Saturday, November 26, 2011
Leading -v- Coaching
The second meeting made me feel totally different. In this meeting I was discussing my goals for the year. This year I'm focusing on coaching, on empowering all our teachers to take on the ownership of technology. I feel a sense of urgency in this as I know I only have a few more months until I leave and I want to give our teachers the confidence and skills to go forward by themselves in empowering students to use technology. As this feeling is at the base of almost everything I am doing these days, it was good to talk about how this could happen. I know that for many teachers, the year they decide to leave is a fairly "dead" year with very little of their energies invested in a school whose future they will no longer be a part of. In my case I feel totally the opposite. I feel a total commitment to the teachers that I work with. As my time with them is getting shorter, I'm investing more and more into what I do with them. I'm trying to make every single day count.
Only a couple of weeks ago I was reflecting on one grade level this year that didn't yet have class blogs. Yet during the past week, three of these teachers have started blogs and have independently posted student work on them and designed them in ways that uniquely reflects them and their classes. I'm really excited by this. I'm really proud of them.
Getting back to my goals: since technology is now at the heart of our daily lives, I'm concerned that students will miss out if technology isn't effectively integrated into all aspects of teaching and learning. Students need to be prepared to be productive and responsible digital citizens, they need learning experiences that will encourage collaboration, creation and innovation. My goal this year is to support teachers to design technology-rich learning environments. In the past I've tried various methods of professional development, from techie-brekkie sessions, to scheduled classes and drop-in sessions, but it's very clear to me that the most powerful form of professional development has happened one-on-one, in the teachers' own classrooms, during the school day. The majority of staff have moved forward with a simple explanation or demonstration by me, and then me just sitting back, encouraging and watching them use the tools. After that I need to give them time to play and experiment with technology and practice their new skills and then I need to come back and check to see how they are doing. Do they need some reinforcement or a recap, do they need to be taken further to the next level? This form of professional development is powerful and leads to lasting change. It gives teachers ownership of the learning opportunities for themselves and their students.
At the end of the year, when I'm actually at the point of saying my goodbyes and leaving, how will I measure success? First of all I will know I've achieved my goal by seeing teachers using the technology they have as effective tools for their own professional learning - learning they will carry on with independently regardless of whether I am there or not. I will be seeing teachers making choices to use technology to improve student learning. I will see them connecting with other teachers in professional learning networks to share their ideas and to get new ideas to take student learning forward.
At my goals meeting this week I was given a lot of support and ideas for how to move forward, and also resources to help me. One of these was started me thinking about the difference between self-focused leadership and people-centred coaching. I'm sharing these now and reflecting on them.
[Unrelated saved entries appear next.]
(** The chain around a node, and what the three functions make of it. *)
Lemma chain_split (ch : chain_t) l n :
  NoDup (sn_version <$> ch.2.*2) → (l, n) ∈ ch.2 →
  ∃ p1 p2, ch.2 = p1 ++ (l, n) :: p2 ∧
    Forall (λ p, other_version (sn_version n) p = true) p1 ∧
    Forall (λ p, other_version (sn_version n) p = true) p2.
Proof.
  intros Hnd Hin. pose proof (version_unique ch) as Hu. apply list_elem_of_split in Hin as (p1 & p2 & Heq).
  exists p1, p2. split; [done|]. rewrite Heq in Hnd, Hu.
  rewrite !fmap_app in Hnd. cbn in Hnd. apply NoDup_app in Hnd as (_ & Hd & [Hn _]%NoDup_cons).
  split; apply Forall_forall; intros p Hp; apply negb_true_iff, Z.eqb_neq; intros Hv.
  - apply (Hd (sn_version p.2)); [|rewrite Hv; left].
    apply (list_elem_of_fmap_2 sn_version), (list_elem_of_fmap_2 snd), Hp.
  - apply Hn. rewrite <-Hv. apply (list_elem_of_fmap_2 sn_version), (list_elem_of_fmap_2 snd), Hp.
Qed.

Lemma filter_true {A} (p : A → bool) (l : list A) : Forall (λ x, p x = true) l → List.filter p l = l.
Proof. induction 1 as [|x l Hx Hl IH]; [done|]. cbn. rewrite Hx. by f_equal. Qed.

Lemma filter_split (p1 p2 : list (loc * snode T)) l n :
  Forall (λ p, other_version (sn_version n) p = true) p1 →
  Forall (λ p, other_version (sn_version n) p = true) p2 →
  List.filter (other_version (sn_version n)) (p1 ++ (l, n) :: p2) = p1 ++ p2.
Proof.
  intros H1 H2. rewrite List.filter_app. cbn.
  assert (other_version (sn_version n) (l, n) = false) as -> by (unfold other_version; cbn; by rewrite Z.eqb_refl).
  by rewrite !filter_true.
Qed.

Lemma find_split (p1 p2 : list (loc * snode T)) l n :
  Forall (λ p, other_version (sn_version n) p = true) p1 →
  List.find (λ p, sn_version p.2 =? sn_version n) (p1 ++ (l, n) :: p2) = Some (l, n).
Proof.
  induction 1 as [|p p1 Hp _ IH]; cbn; [by rewrite Z.eqb_refl|].
  apply negb_true_iff in Hp. by rewrite Hp.
Qed.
Often the focus of leaders is on themselves, whereas the focus of coaches is on others:
Leaders often want to do things their way - they are the boss and their way is the right way. All too often I've heard the expression "if you don't like where the bus is going, then you need to get off the bus."
Coaches often want to support others to do things their way but do them better. They are more willing to listen to others' perspectives, or perhaps to move people forward at a more individual pace.
Leaders are often very task focused and tell people what needs to be done.
Coaches often ask people what needs to be done and try to get everyone aligned to the vision.
Leaders are often very competitive which means they may keep a lot of things to themselves.
Coaches are more likely to share best practice and to collaborate.
Leaders often have the answers and don't like being questioned.
Coaches often encourage others to come up with their own solutions by using questioning techniques.
I'm not sure all of the above are true - or maybe it's only true of poor leaders! However throughout much of my teaching career I've been lucky to work with wonderful leaders. When I think of these people they were definitely more like coaches. I've been blessed to have been mentored by great leaders who have been supportive and encouraging, who have actively questioned what they were doing and the direction the school was moving in and invited others to question it too. These leaders are the ones who have made me into a better teacher. If I'm going to be a leader, these are the people I'd like to model myself on. But if I'm in a school where the leadership style is one that I don't want to emulate, in those cases I want to be a coach.